**Records supplied**
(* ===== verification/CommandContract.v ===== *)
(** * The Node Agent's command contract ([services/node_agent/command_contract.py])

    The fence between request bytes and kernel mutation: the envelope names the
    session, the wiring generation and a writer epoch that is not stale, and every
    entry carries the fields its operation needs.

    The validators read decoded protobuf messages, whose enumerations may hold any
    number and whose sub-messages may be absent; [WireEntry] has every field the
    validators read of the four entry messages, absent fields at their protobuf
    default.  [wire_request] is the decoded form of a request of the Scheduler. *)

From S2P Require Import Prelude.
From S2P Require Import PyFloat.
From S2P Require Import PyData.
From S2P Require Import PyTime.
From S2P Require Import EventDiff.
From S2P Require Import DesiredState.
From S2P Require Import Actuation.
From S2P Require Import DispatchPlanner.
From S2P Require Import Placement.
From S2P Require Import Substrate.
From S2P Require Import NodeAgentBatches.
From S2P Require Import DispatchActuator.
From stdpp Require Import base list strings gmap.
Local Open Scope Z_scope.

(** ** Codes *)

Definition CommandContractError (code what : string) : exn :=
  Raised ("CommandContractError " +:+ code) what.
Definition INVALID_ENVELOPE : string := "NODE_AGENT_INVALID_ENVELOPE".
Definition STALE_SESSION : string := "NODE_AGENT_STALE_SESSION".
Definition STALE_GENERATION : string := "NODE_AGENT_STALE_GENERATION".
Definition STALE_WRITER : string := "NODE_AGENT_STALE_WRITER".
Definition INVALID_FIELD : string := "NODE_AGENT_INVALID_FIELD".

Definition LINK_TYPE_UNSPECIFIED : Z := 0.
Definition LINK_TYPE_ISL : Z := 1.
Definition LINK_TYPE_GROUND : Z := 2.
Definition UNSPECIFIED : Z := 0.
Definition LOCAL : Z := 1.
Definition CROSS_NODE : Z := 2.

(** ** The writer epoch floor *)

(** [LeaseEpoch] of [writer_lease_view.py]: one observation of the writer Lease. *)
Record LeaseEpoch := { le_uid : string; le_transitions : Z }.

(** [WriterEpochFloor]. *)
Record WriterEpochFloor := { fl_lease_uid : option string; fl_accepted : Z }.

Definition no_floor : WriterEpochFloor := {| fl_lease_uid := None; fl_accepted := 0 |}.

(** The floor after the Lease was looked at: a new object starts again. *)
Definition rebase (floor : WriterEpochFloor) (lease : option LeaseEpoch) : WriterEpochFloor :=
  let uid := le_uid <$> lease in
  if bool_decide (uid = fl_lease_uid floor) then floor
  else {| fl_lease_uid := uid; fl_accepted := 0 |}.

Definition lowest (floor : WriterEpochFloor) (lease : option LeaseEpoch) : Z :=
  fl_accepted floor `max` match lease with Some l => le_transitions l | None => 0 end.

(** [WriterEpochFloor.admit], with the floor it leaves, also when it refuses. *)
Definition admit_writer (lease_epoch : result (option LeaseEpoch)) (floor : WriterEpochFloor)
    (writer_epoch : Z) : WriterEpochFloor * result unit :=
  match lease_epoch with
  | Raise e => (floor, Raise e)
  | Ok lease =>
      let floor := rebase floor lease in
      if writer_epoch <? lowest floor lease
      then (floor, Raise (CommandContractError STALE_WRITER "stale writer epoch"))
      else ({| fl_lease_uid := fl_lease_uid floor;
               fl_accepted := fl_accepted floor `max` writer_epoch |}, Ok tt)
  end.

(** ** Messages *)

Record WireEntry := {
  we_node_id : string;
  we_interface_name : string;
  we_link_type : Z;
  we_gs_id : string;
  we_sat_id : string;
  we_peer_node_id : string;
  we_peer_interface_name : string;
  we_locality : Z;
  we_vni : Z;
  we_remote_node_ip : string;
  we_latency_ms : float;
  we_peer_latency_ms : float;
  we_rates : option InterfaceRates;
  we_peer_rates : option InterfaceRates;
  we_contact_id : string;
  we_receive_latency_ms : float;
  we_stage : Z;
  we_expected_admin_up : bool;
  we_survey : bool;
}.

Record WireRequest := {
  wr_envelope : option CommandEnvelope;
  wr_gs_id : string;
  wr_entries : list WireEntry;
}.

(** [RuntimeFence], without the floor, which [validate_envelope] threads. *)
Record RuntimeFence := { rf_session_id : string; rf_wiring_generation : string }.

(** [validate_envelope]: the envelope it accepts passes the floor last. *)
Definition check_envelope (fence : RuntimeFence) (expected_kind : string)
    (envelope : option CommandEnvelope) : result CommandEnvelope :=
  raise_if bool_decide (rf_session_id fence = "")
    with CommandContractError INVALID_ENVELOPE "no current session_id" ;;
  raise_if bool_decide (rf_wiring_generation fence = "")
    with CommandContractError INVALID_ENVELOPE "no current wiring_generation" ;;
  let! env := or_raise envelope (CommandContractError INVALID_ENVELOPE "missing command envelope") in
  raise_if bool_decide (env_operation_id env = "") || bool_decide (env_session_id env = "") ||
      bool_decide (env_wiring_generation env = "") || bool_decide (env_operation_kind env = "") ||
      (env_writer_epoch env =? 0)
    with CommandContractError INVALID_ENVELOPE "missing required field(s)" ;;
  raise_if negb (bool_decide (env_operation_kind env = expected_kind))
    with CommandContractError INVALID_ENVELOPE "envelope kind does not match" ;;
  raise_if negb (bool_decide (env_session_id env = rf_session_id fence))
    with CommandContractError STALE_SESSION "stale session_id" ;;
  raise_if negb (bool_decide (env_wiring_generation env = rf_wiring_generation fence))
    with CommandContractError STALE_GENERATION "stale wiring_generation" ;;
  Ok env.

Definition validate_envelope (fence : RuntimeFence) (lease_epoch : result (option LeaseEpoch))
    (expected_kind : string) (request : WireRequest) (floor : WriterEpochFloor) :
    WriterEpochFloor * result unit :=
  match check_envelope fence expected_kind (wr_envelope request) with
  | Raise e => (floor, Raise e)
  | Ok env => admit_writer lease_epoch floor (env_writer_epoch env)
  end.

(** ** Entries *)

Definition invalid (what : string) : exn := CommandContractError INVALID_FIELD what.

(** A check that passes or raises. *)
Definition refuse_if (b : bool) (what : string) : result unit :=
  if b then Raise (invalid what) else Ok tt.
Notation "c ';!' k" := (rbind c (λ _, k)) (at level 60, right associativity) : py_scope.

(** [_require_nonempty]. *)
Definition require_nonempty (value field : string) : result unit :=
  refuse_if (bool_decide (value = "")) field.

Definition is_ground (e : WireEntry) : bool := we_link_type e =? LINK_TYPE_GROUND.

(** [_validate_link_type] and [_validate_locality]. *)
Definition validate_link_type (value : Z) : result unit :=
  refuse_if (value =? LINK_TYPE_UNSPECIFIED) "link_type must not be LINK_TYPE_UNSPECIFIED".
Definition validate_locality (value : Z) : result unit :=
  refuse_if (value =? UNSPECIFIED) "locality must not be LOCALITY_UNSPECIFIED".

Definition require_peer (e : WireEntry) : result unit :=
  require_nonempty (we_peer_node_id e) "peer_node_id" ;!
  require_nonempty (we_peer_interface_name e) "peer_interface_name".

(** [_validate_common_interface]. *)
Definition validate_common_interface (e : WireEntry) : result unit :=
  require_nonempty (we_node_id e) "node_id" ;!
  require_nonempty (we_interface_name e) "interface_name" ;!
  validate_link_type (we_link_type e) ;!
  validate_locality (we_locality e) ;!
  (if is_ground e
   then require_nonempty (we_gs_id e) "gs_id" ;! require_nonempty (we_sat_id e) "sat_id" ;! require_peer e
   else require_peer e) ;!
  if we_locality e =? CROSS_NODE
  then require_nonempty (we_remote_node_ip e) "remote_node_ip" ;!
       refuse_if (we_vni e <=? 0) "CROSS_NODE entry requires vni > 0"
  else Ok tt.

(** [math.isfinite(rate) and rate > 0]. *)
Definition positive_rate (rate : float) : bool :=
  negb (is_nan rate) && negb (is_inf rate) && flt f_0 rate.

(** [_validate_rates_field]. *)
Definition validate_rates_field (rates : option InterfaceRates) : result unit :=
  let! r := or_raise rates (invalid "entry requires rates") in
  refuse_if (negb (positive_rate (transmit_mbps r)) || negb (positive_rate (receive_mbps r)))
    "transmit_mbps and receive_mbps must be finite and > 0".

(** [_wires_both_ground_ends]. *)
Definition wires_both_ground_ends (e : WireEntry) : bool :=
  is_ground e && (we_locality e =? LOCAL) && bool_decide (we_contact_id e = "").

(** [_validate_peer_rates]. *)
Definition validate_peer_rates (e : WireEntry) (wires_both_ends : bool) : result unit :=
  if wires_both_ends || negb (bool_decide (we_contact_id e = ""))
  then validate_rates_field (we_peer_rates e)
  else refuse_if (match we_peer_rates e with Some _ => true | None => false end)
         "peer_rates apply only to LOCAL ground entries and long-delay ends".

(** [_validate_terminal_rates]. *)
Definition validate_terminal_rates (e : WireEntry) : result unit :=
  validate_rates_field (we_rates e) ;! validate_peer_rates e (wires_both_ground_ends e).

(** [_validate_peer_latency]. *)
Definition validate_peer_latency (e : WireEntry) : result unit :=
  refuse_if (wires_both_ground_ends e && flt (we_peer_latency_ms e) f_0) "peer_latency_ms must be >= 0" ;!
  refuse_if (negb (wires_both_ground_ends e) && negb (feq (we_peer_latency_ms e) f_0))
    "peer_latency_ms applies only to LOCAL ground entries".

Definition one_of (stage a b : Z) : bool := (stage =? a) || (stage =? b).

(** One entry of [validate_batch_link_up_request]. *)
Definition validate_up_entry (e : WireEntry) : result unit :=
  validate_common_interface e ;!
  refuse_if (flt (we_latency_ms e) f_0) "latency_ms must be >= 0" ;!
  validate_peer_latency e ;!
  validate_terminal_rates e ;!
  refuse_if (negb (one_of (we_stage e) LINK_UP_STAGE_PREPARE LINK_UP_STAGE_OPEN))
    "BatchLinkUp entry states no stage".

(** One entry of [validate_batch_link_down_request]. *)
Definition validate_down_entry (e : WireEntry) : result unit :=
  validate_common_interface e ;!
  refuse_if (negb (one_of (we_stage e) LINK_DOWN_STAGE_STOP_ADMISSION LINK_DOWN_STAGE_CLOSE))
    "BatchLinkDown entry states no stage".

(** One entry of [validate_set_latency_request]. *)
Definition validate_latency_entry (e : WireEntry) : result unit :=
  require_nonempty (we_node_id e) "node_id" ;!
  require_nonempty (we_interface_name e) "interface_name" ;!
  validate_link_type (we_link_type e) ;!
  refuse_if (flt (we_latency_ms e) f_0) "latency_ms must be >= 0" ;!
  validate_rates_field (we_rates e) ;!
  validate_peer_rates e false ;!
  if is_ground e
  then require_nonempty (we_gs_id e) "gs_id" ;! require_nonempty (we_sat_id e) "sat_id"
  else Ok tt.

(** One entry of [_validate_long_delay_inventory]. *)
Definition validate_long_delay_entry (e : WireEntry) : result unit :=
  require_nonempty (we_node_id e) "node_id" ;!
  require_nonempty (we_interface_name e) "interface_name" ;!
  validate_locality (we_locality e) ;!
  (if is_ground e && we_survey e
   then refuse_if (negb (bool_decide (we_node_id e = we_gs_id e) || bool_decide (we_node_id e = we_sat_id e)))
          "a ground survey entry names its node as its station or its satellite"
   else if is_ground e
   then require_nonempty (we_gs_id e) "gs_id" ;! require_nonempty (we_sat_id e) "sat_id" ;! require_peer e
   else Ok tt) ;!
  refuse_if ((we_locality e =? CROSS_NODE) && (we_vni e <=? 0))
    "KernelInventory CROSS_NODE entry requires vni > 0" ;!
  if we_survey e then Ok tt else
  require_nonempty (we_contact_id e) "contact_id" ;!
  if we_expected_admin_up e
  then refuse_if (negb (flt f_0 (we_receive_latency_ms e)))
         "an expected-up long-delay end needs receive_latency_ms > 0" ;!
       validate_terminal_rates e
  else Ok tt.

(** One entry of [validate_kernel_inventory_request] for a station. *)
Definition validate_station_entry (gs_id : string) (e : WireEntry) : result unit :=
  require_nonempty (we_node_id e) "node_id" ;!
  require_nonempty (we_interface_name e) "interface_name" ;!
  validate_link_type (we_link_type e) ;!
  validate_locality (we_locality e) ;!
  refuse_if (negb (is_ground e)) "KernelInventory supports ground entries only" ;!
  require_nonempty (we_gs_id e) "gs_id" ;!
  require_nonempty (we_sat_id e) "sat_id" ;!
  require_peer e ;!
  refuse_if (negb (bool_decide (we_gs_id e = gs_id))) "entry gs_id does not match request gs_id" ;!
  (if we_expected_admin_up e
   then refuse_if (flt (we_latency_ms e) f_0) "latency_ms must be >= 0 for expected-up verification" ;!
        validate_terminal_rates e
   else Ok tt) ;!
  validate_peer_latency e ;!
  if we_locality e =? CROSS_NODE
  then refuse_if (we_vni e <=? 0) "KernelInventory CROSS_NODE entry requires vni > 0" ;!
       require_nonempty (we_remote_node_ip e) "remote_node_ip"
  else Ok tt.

**What to do**
Retype the entries above exactly, but only from the line containing "From S2P Require Import PyFloat." through the line containing "(** ** Codes *)", both included.

**Result of the exercise**
From S2P Require Import PyFloat.
From S2P Require Import PyData.
From S2P Require Import PyTime.
From S2P Require Import EventDiff.
From S2P Require Import DesiredState.
From S2P Require Import Actuation.
From S2P Require Import DispatchPlanner.
From S2P Require Import Placement.
From S2P Require Import Substrate.
From S2P Require Import NodeAgentBatches.
From S2P Require Import DispatchActuator.
From stdpp Require Import base list strings gmap.
Local Open Scope Z_scope.

(** ** Codes *)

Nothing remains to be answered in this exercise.